__Task requirements__:
Copy each line containing the word "Local" from the records that follow, please.

__Stored data entries__:
====

(** * pladder/snusk.py: the fragment store [SnuskDb] and its composer

    A shallow embedding of [src/pladder/snusk.py].

    - The two SQLite tables are lists of rows in insertion order.  Rows are
      never deleted, so the implicit [rowid] of a row is its 1-based position.
    - Text values are [string]s, compared byte by byte.  A score is a value
      of a column of INTEGER affinity: a signed 64-bit integer, or a REAL (a
      double) once an addition has overflowed.  A delta is a Python [int];
      one that does not fit 64 bits cannot be bound to a statement.
    - Python exceptions are the [Raise] case of [result].
    - [str.upper], which [taste] applies, is Python's own and is a parameter;
      the migration of legacy tables in [_setup] is left out.
    - The two random sources are explicit: the outcome of each
      [ORDER BY RANDOM() LIMIT 1] and of each [random.choice] is a natural
      number reduced modulo the number of candidates.  A common table
      expression that is referenced more than once is materialized once per
      statement, so the four [IN random_noun] tests of [_random_parts] see
      the same row.
    - A query without [ORDER BY] that needs the key columns only is answered
      from the index of the [UNIQUE] constraint, in key order. *)

From Stdlib Require Import String Ascii List ZArith Lia Bool Arith.
From Stdlib Require Import Permutation Sorted.
From Stdlib Require OrderedTypeEx.
Import ListNotations.
Local Open Scope string_scope.
Local Open Scope nat_scope.
Local Open Scope list_scope.

(** ** Exceptions *)

Inductive exn : Type :=
| TypeError
| IndexError
| IntegrityError
| OverflowError.

Inductive result (A : Type) : Type :=
| Ok (a : A)
| Raise (e : exn).

Arguments Ok {A} a.
Arguments Raise {A} e.

Definition bind {A B : Type} (m : result A) (f : A -> result B) : result B :=
  match m with
  | Ok a => f a
  | Raise e => Raise e
  end.

Notation "x <- m ;; k" := (bind m (fun x => k))
  (at level 61, m at next level, right associativity).

(** ** Data model *)

(* Words with scores lower than or equal to this will not be included in
   random picks *)
Definition SKIP_SCORE : Z := -3.

(** The numbers of a column of INTEGER affinity.  Every double that the
    program computes is a whole number: [Real r] is the double of value [r]. *)
Inductive sql_number : Type :=
| Integer (i : Z)
| Real (r : Z).

Definition score_value (n : sql_number) : Z :=
  match n with
  | Integer i => i
  | Real r => r
  end.

Definition SMALLEST_INT64 : Z := - 2 ^ 63.
Definition LARGEST_INT64 : Z := 2 ^ 63 - 1.

Definition is_int64 (z : Z) : bool :=
  (SMALLEST_INT64 <=? z)%Z && (z <=? LARGEST_INT64)%Z.

(** The double nearest to the whole number [z], ties to even: [z] itself
    below 2^53, else [z] rounded to 53 significant bits.  (The exponent range
    of a double is out of reach: a double of 2^117 or more absorbs every
    64-bit addend.) *)
Definition double_of (z : Z) : Z :=
  let a := Z.abs z in
  if (a <? 2 ^ 53)%Z then z
  else
    let e := (Z.log2 a - 52)%Z in
    let q := (a / 2 ^ e)%Z in
    let rest := (a mod 2 ^ e)%Z in
    let half := (2 ^ (e - 1))%Z in
    let q' := if (half <? rest)%Z || ((rest =? half)%Z && Z.odd q)
              then (q + 1)%Z else q in
    (Z.sgn z * (q' * 2 ^ e))%Z.

(** A REAL stored in a column of INTEGER affinity becomes an INTEGER when
    that loses nothing and the integer is neither the smallest nor the
    largest one. *)
Definition integer_affinity (r : Z) : sql_number :=
  if (SMALLEST_INT64 <? r)%Z && (r <? LARGEST_INT64)%Z then Integer r
  else Real r.

(** [score + delta] as the [UPDATE] stores it: 64-bit integer addition, done
    on doubles when it overflows or when the score is a REAL already. *)
Definition sql_add (score : sql_number) (delta : Z) : sql_number :=
  match score with
  | Integer i =>
      if is_int64 (i + delta) then Integer (i + delta)
      else integer_affinity (double_of (double_of i + double_of delta))
  | Real r => integer_affinity (double_of (r + double_of delta))
  end.

(** Binding a Python [int] to a statement parameter: [OverflowError] when it
    does not fit 64 bits. *)
Definition bind_int (delta : Z) : result Z :=
  if is_int64 delta then Ok delta else Raise OverflowError.

(** A row of [nouns (prefix TEXT, suffix TEXT, score INTEGER DEFAULT 0)]. *)
Record noun_row : Type := Noun {
  prefix : string;
  suffix : string;
  noun_score : sql_number
}.

(** A row of [inbetweenies (inbetweeny TEXT UNIQUE, score INTEGER DEFAULT 0)]. *)
Record inbetweeny_row : Type := Inbetweeny {
  inbetweeny : string;
  inbetweeny_score : sql_number
}.

Record SnuskDb : Type := Db {
  nouns : list noun_row;
  inbetweenies : list inbetweeny_row
}.

(** ** The SQL fragments used by the queries *)

Section Table.
Context {R : Type}.

(** The rows of a table, each with its rowid. *)
Definition with_rowid (t : list R) : list (nat * R) :=
  combine (seq 1 (length t)) t.

(** [SELECT rowid FROM t WHERE cond], in table order. *)
Definition select_rowid (cond : R -> bool) (t : list R) : list nat :=
  map fst (filter (fun ir => cond (snd ir)) (with_rowid t)).

(** [FROM t x WHERE x.rowid IN ids]. *)
Definition rowid_in (ids : list nat) (t : list R) : list R :=
  map snd (filter (fun ir => existsb (Nat.eqb (fst ir)) ids) (with_rowid t)).
End Table.

(** [... ORDER BY RANDOM() LIMIT 1]: one of the candidates, none when there
    is no candidate.  [k] is the random outcome. *)
Definition order_by_random_limit_1 {A : Type} (k : nat) (l : list A) : list A :=
  match l with
  | [] => []
  | _ :: _ => firstn 1 (skipn (k mod length l) l)
  end.

(** [cursor.fetchone()]: the first row of the result, [None] without one. *)
Definition fetchone {A : Type} (rows : list A) : option A := hd_error rows.

(** [list(row)]: [list(None)] raises [TypeError]. *)
Definition list_of_row {A : Type} (row : option (list A)) : result (list A) :=
  match row with
  | Some r => Ok r
  | None => Raise TypeError
  end.

(** ** [_random_parts] *)

(** [WHERE score > :skip_score]. *)
Definition eligible_noun (r : noun_row) : bool :=
  (SKIP_SCORE <? score_value (noun_score r))%Z.
Definition eligible_inbetweeny (r : inbetweeny_row) : bool :=
  (SKIP_SCORE <? score_value (inbetweeny_score r))%Z.

(** The CTE [random_noun], evaluated with random outcome [k]. *)
Definition random_noun (k : nat) (db : SnuskDb) : list nat :=
  order_by_random_limit_1 k (select_rowid eligible_noun (nouns db)).

(** The CTE [random_inbetweeny], evaluated with random outcome [k]. *)
Definition random_inbetweeny (k : nat) (db : SnuskDb) : list nat :=
  order_by_random_limit_1 k (select_rowid eligible_inbetweeny (inbetweenies db)).
(** * OCPP-to-TWC bridge: state reconciliation engine

    A shallow embedding of [ocpp2twc/twc.py] (the Vitals snapshot and the
    EVSE state machine of [TWCSimulator]) and of [ocpp2twc/server.py] (the
    OCPP handlers of [ChargePoint]: session ledger and telemetry
    translation), followed by the properties established about them.

    Conventions of the embedding.
    - Python [float] is IEEE-754 binary64, which is Rocq's primitive
      [float]; [-], [+], [/] and [>] are the primitive operations.  The only
      [int] that ever reaches a float-typed field is the literal default
      [0]; it is represented by the float zero (in Python [0 == 0.0], and
      arithmetic with a float coerces it to [0.0]).
    - Python [int] is [Z].
    - A [datetime] is the instant it denotes, in microseconds since the
      epoch ([Time]).  Every read of [datetime.now(timezone.utc)] is an
      explicit [now] argument of the operation that performs it.
    - A [dict] with string keys is an insertion-ordered association list
      ([PyDict]), since [sum(powers.values())] follows insertion order.
    - A method that mutates [self] is a function from the old object to the
      new one; a method whose return value is used returns a pair. *)

From Stdlib Require Import ZArith Bool List String Floats Lia.
Import ListNotations.
Open Scope string_scope.
Open Scope Z_scope.

(** ** Python run-time notions shared by both files *)

(** Instants, in microseconds since the epoch. *)
Definition Time := Z.

(** [int(delta.total_seconds())]: whole seconds of a difference of
    instants, truncated toward zero.  The quotient is taken exactly; it is
    what the code computes, through a binary64 quotient, whenever the
    difference is below 2^34 seconds (17179869184 s, some 544 years; this
    is [whole_seconds_exact] below).  From there on the binary64 quotient of
    [x.999999] can be the next whole second. *)
Definition whole_seconds (delta : Z) : Z := Z.quot delta 1000000.

(** An integer as an unrounded binary float. *)
Definition SF_of_Z (z : Z) : spec_float :=
  match z with
  | Z0 => S754_zero false
  | Zpos p => S754_finite false p 0
  | Zneg p => S754_finite true p 0
  end.

(** [a / b] on integers: the quotient correctly rounded to binary64
    (round to nearest, ties to even). *)
Definition py_true_div (a b : Z) : float :=
  SF2Prim (SFdiv prec emax (SF_of_Z a) (SF_of_Z b)).

(** [dt.timestamp()] of a timezone-aware datetime:
    [(dt - epoch).total_seconds()], the microseconds divided by [10**6]. *)
Definition py_timestamp (t : Time) : float := py_true_div t 1000000.

(** [int(x)] on a finite float: truncation toward zero (on infinities and
    NaN, which no difference of timestamps is, Python raises). *)
Definition py_int (x : float) : Z :=
  match Prim2SF x with
  | S754_finite sign m e =>
      let n := if 0 <=? e then Z.shiftl (Zpos m) e else Z.shiftr (Zpos m) (- e) in
      if sign then - n else n
  | _ => 0
  end.
(** * Sandbox Session Manager

    A shallow embedding of [SandboxManager] (backend/src/services/sandbox-manager.ts)
    and the properties of its session lifecycle, command dispatch, file
    operations, limit updates, health probe and idle-session sweep.

    The manager is a TypeScript class whose methods are [async] functions
    over one mutable [Map] of sessions.  They are embedded as computations
    in a state-and-exception monad [M]: the state carries the registry, the
    events published so far and the log of the calls made to the container
    runtime; an exception is a JavaScript value that was thrown.  The
    container runtime, the wall clock and the random source are not part of
    the program: they are the fields of an environment [Env] over which the
    theorems quantify.

    What the embedding takes for granted: the runtime answers every call
    (a promise of [execAsync] settles, or [exec] throws at once); a
    listener, where one is attached, returns normally; times and exit codes
    are integers; strings hold code units below 256.  The [setInterval]
    that schedules the sweep is not modelled, only the sweep.  A call to
    the runtime is kept as the command and its interpolated parts;
    [command_line] is the command line that the code builds from them. *)

From Stdlib Require Import ZArith List String Ascii Bool Lia.
From Stdlib Require Import DecimalString.
From Stdlib Require DecimalPos DecimalZ.
Import ListNotations.

Open Scope string_scope.
Open Scope Z_scope.

(** ** JavaScript values that the manager inspects *)

(** The values of a property that the code tests for truthiness or compares
    with [===]: absent, [null], a number or a string.  Numbers here are
    integral (milliseconds, exit codes), so they are read as [Z]. *)
Inductive JsVal : Type :=
| VUndefined
| VNull
| VNum (n : Z)
| VStr (s : string).

(** [ToBoolean]: [0] and the empty string are falsy, like [undefined] and
    [null]. *)
Definition truthy (v : JsVal) : bool :=
  match v with
  | VUndefined | VNull => false
  | VNum n => negb (n =? 0)
  | VStr s => negb (s =? "")%string
  end.

(** [a || b] *)
Definition js_or (a b : JsVal) : JsVal := if truthy a then a else b.

(** [o || d] where [o] is an optional string and [d] a string. *)
Definition or_string (o : option string) (d : string) : string :=
  match o with
  | Some s => if (s =? "")%string then d else s
  | None => d
  end.

(** [o || d] where [o] is an optional number and [d] a number. *)
Definition or_number (o : option Z) (d : Z) : Z :=
  match o with
  | Some n => if n =? 0 then d else n
  | None => d
  end.
(** C4.  Switch from [A] to [B], let [B] run, switch back from [B] to
    [A]: the live registers are again, byte for byte, what they were
    before the first switch.  [between] is the machine just before the
    second switch: while [A] was not running the registers may have
    become anything and memory may have changed anywhere but in [A]'s
    save area.  The two save areas are allocated separately, so they
    share no byte. *)
Theorem switch_roundtrip (A B : proc) (m between : machine) :
  length (fpu m) = FXSAVE_SIZE ->
  length (fpu between) = FXSAVE_SIZE ->
  areas_disjoint (fpu_state (pcb A)) (fpu_state (pcb B)) ->
  (forall a, in_area (fpu_state (pcb A)) a ->
             ram between a = ram (processor_switch_to (Some A) B m) a) ->
  fpu (processor_switch_to (Some B) A between) = fpu m.
Proof.
  intros Hlen Hlen' Hdisj Hkept.
  unfold processor_switch_to at 1.
  cbn [amd64_fxrstor amd64_fxsave ram fpu pcb].
  transitivity
    (load_bytes (fpu_state (pcb A)) FXSAVE_SIZE
       (ram (amd64_fxsave (fpu_state (pcb A)) m))).
  - apply load_bytes_ext. intros x Hx.
    rewrite store_bytes_outside.
    + now rewrite Hkept.
    + rewrite Hlen'. unfold areas_disjoint in Hdisj. lia.
  - rewrite <- Hlen. apply fxsave_then_load.
Qed.
(** X9.  With animation disabled (and the grid in place when the panel is)
    a filter request shows exactly the matching cards at once: every card's
    [display] is 'block' when it matches and 'none' otherwise, the number
    of displayed cards is what [getVisibleCardsCount] returns, the
    empty-state panel is shown and the grid hidden exactly when that number
    is zero, and no animation is started. *)
Theorem instant_filter_shows_matching (letter : option string) (updateHistory : bool)
    (st : State) :
  enableAnimation (options st) = false ->
  emptyState st = None \/ brandGrid st <> None ->
  let st' := final (filterByLetter letter updateHistory st) in
  brandCards st'
  = map (fun c => with_card_display (if cardMatchesFilter c letter then "block" else "none") c)
      (brandCards st)
  /\ displayedCount st' = getVisibleCardsCount st'
  /\ emptyState st'
     = option_map (fun _ => if Nat.eqb (displayedCount st') 0 then "block" else "none")
         (emptyState st)
  /\ brandGrid st'
     = match emptyState st with
       | Some _ =>
           option_map (fun _ => if Nat.eqb (displayedCount st') 0 then "none" else "grid")
             (brandGrid st)
       | None => brandGrid st
       end
  /\ isAnimating st' = isAnimating st
  /\ pendingAnimations st' = pendingAnimations st.
Proof.
  intros En Hgrid st'.
  set (cards' := map (fun c => with_card_display
                                 (if cardMatchesFilter c letter then "block" else "none") c)
                   (brandCards st)).
  set (n := List.length (filter (fun c => cardMatchesFilter c letter) (brandCards st))).
  assert (Hn : List.length (indices (fun c => cardMatchesFilter c letter) cards') = n).
  { unfold indices. rewrite indices_from_length. unfold cards'.
    rewrite matching_filter. apply length_map. }
  set (st1 := updateActiveButton letter (with_currentFilter letter st)).
  assert (I : exists s,
             instantFilter letter st1 = Returned s
             /\ brandCards s = cards'
             /\ emptyState s
                = option_map (fun _ => if Nat.eqb n 0 then "block" else "none") (emptyState st)
             /\ brandGrid s
                = match emptyState st with
                  | Some _ =>
                      option_map (fun _ => if Nat.eqb n 0 then "none" else "grid") (brandGrid st)
                  | None => brandGrid st
                  end
             /\ isAnimating s = isAnimating st
             /\ currentFilter s = letter
             /\ pendingAnimations s = pendingAnimations st).
  { unfold instantFilter.
    cbn [brandCards with_cards st1 updateActiveButton with_buttons with_currentFilter].
    fold cards'. rewrite Hn. unfold updateEmptyState.
    cbn [emptyState brandGrid with_cards with_emptyState with_buttons with_currentFilter].
    change (emptyState st1) with (emptyState st).
    change (brandGrid st1) with (brandGrid st).
    destruct (emptyState st) as [e | ] eqn:Ee.
    - destruct (brandGrid st) as [g | ] eqn:Eg; [ | destruct Hgrid; congruence ].
      eexists. split; [ reflexivity | ]. repeat split.
    - eexists. split; [ reflexivity | ].
      change (emptyState (with_cards cards' st1)) with (emptyState st).
      rewrite Ee. repeat split. }
  destruct I as (s & Es & Ic & Ie & Ig & Ia & If & Ip).
  assert (E : st' = final ((Returned (if updateHistory then updateURL letter s else s))
                           ;; announceFilterChange letter)%outcome).
  { unfold st', filterByLetter. rewrite En, andb_false_r.
    fold st1. change (enableAnimation (options st1)) with (enableAnimation (options st)).
    rewrite En, Es. reflexivity. }
  pose proof (tail_of_filterByLetter letter updateHistory s) as T. cbv zeta in T.
  rewrite <- E in T. destruct T as (Tc & Te & Tg & Ta & Tf & Tp).
  assert (D : displayedCount st' = n).
  { unfold displayedCount. rewrite Tc, Ic. unfold cards'.
    rewrite displayed_filter. apply length_map. }
  assert (V : getVisibleCardsCount st' = n).
  { unfold getVisibleCardsCount. rewrite Tc, Tf, If, Ic. exact Hn. }
  rewrite D.
  split; [ congruence | ]. split; [ congruence | ].
  split; [ congruence | ]. split; [ congruence | ]. split; congruence.
Qed.

Lemma instant_filter_shows_matching_witness :
  let st := final (setFilter (Some "Z") (sample (mkOptions false (of_Z 300)) "")) in
  emptyState st = Some "block" /\ brandGrid st = Some "none".
Proof.
  cbv zeta.
  assert (G : emptyState (sample (mkOptions false (of_Z 300)) "") = None
              \/ brandGrid (sample (mkOptions false (of_Z 300)) "") <> None)
    by (right; vm_compute; discriminate).
  assert (E : enableAnimation (options (sample (mkOptions false (of_Z 300)) "")) = false)
    by (vm_compute; reflexivity).
  pose proof (instant_filter_shows_matching (Some "Z") true
                (sample (mkOptions false (of_Z 300)) "") E G) as H.
  cbv zeta in H. destruct H as (_ & _ & H3 & H4 & _).
  unfold setFilter. split.
  - etransitivity; [ exact H3 | vm_compute; reflexivity ].
  - etransitivity; [ exact H4 | vm_compute; reflexivity ].
Defined.

(** *** A panel without its grid *)

Lemma no_animation_timer (ts : list Timer) (k : nat) (t : Timer) :
  List.length (filter (fun t => isAnimationCallback (callback t)) ts) = 0%nat ->
  nth_error ts k = Some t ->
  isAnimationCallback (callback t) = false
  /\ List.length (filter (fun t => isAnimationCallback (callback t)) (remove_nth k ts)) = 0%nat.
Proof.
  intros H0 Hk.
  pose proof (filter_remove_nth (fun t => isAnimationCallback (callback t)) k ts t Hk) as H.
  rewrite H0 in H. destruct (isAnimationCallback (callback t)); [ discriminate | ].
  split; [ reflexivity | ]. cbn in H. lia.
Qed.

====

__Response to this exercise__:
Local Open Scope string_scope.
Local Open Scope nat_scope.
Local Open Scope list_scope.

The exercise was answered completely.